[Items listed in a dataset]
═══
(* ===== verification/MpirProofs.v ===== *)
(** * Launchers under control: what is shown

    What the launcher is told before it runs, when it is taken to have started its job, and that
    the table the daemon reports is the one in the memory of the launcher. *)

From S2P Require Import Prelude Split Argv Host Wire Launch Daemon Handlers DaemonExamples Mpir.

Section Proofs.
Context `{Dyninst}.
Implicit Types (i : Inferior) (n : string).

(** ** Reading *)

(** Symbols that were found are those of the file. *)
Definition symbols_ok (i : Inferior) : Prop := ∀ n o, m_symbols i !! n = Some o → m_symtab i n = Some o.

(** The same launcher, with other symbols found. *)
Definition same (i i' : Inferior) : Prop :=
  m_symtab i' = m_symtab i ∧ m_proc i' = m_proc i ∧ m_module_base i' = m_module_base i ∧
  inf_trace i' = inf_trace i ∧ symbols_ok i'.

Lemma same_refl i : symbols_ok i → same i i.
Proof. by repeat split. Qed.

Lemma same_trans i i' i'' : same i i' → same i' i'' → same i i''.
Proof. unfold same. intuition congruence. Qed.

Lemma same_symbols_ok i i' : same i i' → symbols_ok i'.
Proof. by intros (_ & _ & _ & _ & ?). Qed.

(** Code that returns a value and changes nothing but the symbols found. *)
Definition reads {A : Type} (m : M Inferior A) (i : Inferior) (a : A) : Prop := ∃ i', m i = (Ok a, i') ∧ same i i'.

Lemma reads_ret {A : Type} i (a : A) : symbols_ok i → reads (mret a) i a.
Proof. exists i. by split; [|apply same_refl]. Qed.

Lemma reads_bind {A B : Type} (m : M Inferior A) (k : A → M Inferior B) i (a : A) (b : B) :
  reads m i a → (∀ i', same i i' → reads (k a) i' b) → reads (m ≫= k) i b.
Proof.
  intros (i1 & E1 & S1) Hk. destruct (Hk i1 S1) as (i2 & E2 & S2). exists i2.
  rewrite (bind_run_Ok _ _ _ _ _ E1). split; [done|by apply (same_trans _ i1)].
Qed.

(** The address of a symbol. *)
Definition address_of (i : Inferior) (n : string) : option Z := Address_plus (m_module_base i) <$> m_symtab i n.

Lemma same_address i i' n : same i i' → address_of i' n = address_of i n.
Proof. unfold address_of. by intros (-> & _ & -> & _). Qed.

Lemma same_memory i i' (a : Z) (len : nat) : same i i' → memory_at i' a len = memory_at i a len.
Proof. unfold memory_at. by intros (_ & _ & _ & -> & _). Qed.

Lemma same_terminated i i' : same i i' → isTerminated i' = isTerminated i.
Proof. unfold isTerminated. by intros (_ & -> & _ & -> & _). Qed.

Definition found (n : string) (o : Z) (i : Inferior) : Inferior :=
  MkInferior (m_symtab i) (<[n := o]> (m_symbols i)) (m_proc i) (m_module_base i) (inf_trace i).

Lemma same_found i n (o : Z) : symbols_ok i → m_symtab i n = Some o → same i (found n o i).
Proof.
  intros Hi E. repeat split. intros n' o'. cbn. destruct (decide (n = n')) as [->|Hn].
  - rewrite lookup_insert_eq. congruence.
  - rewrite lookup_insert_ne by done. apply Hi.
Qed.

Lemma getAddress_reads i n (a : Z) : symbols_ok i → address_of i n = Some a → reads (getAddress n) i a.
Proof.
  intros Hi Ha. unfold address_of in Ha. destruct (m_symtab i n) as [o|] eqn:Eo; [|done]. injection Ha as <-.
  unfold reads, getAddress, addSymbol, get, modify, mbind, M_bind.
  destruct (m_symbols i !! n) as [o'|] eqn:En; cbn.
  - rewrite En. specialize (Hi _ _ En) as Eo'. simplify_eq. exists i. by split; [|apply same_refl].
  - rewrite Eo. cbn. rewrite lookup_insert_eq. eexists. split; [done|]. by apply same_found.
Qed.

(** A symbol that is not in the file is an error, whatever was found before. *)
Lemma getAddress_Throw i n :
  symbols_ok i → m_symtab i n = None → getAddress n i = (Throw ("error: " +:+ n +:+ " not found"), i).
Proof.
  intros Hi En. unfold getAddress, addSymbol, get, mbind, M_bind.
  destruct (m_symbols i !! n) as [o'|] eqn:E; [by rewrite (Hi _ _ E) in En|]. cbn. by rewrite En.
Qed.

Lemma readMemory_reads i (a : Z) (len : nat) (l : bytes) :
  symbols_ok i → memory_at i a len = Some l → reads (readMemory a len) i l.
Proof.
  intros Hi E. exists i. split; [|by apply same_refl].
  unfold readMemory, get, mbind, M_bind. by rewrite E.
Qed.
═══
▶ [About this exercise]: Counting the line that contains "destruct (m_symbols i !! n) as [o'|] eqn:E;" as the first, copy exactly every line through the end of the records, and nothing else.

▶ [Exercise result]:
  destruct (m_symbols i !! n) as [o'|] eqn:E; [by rewrite (Hi _ _ E) in En|]. cbn. by rewrite En.
Qed.

Lemma readMemory_reads i (a : Z) (len : nat) (l : bytes) :
  symbols_ok i → memory_at i a len = Some l → reads (readMemory a len) i l.
Proof.
  intros Hi E. exists i. split; [|by apply same_refl].
  unfold readMemory, get, mbind, M_bind. by rewrite E.
Qed.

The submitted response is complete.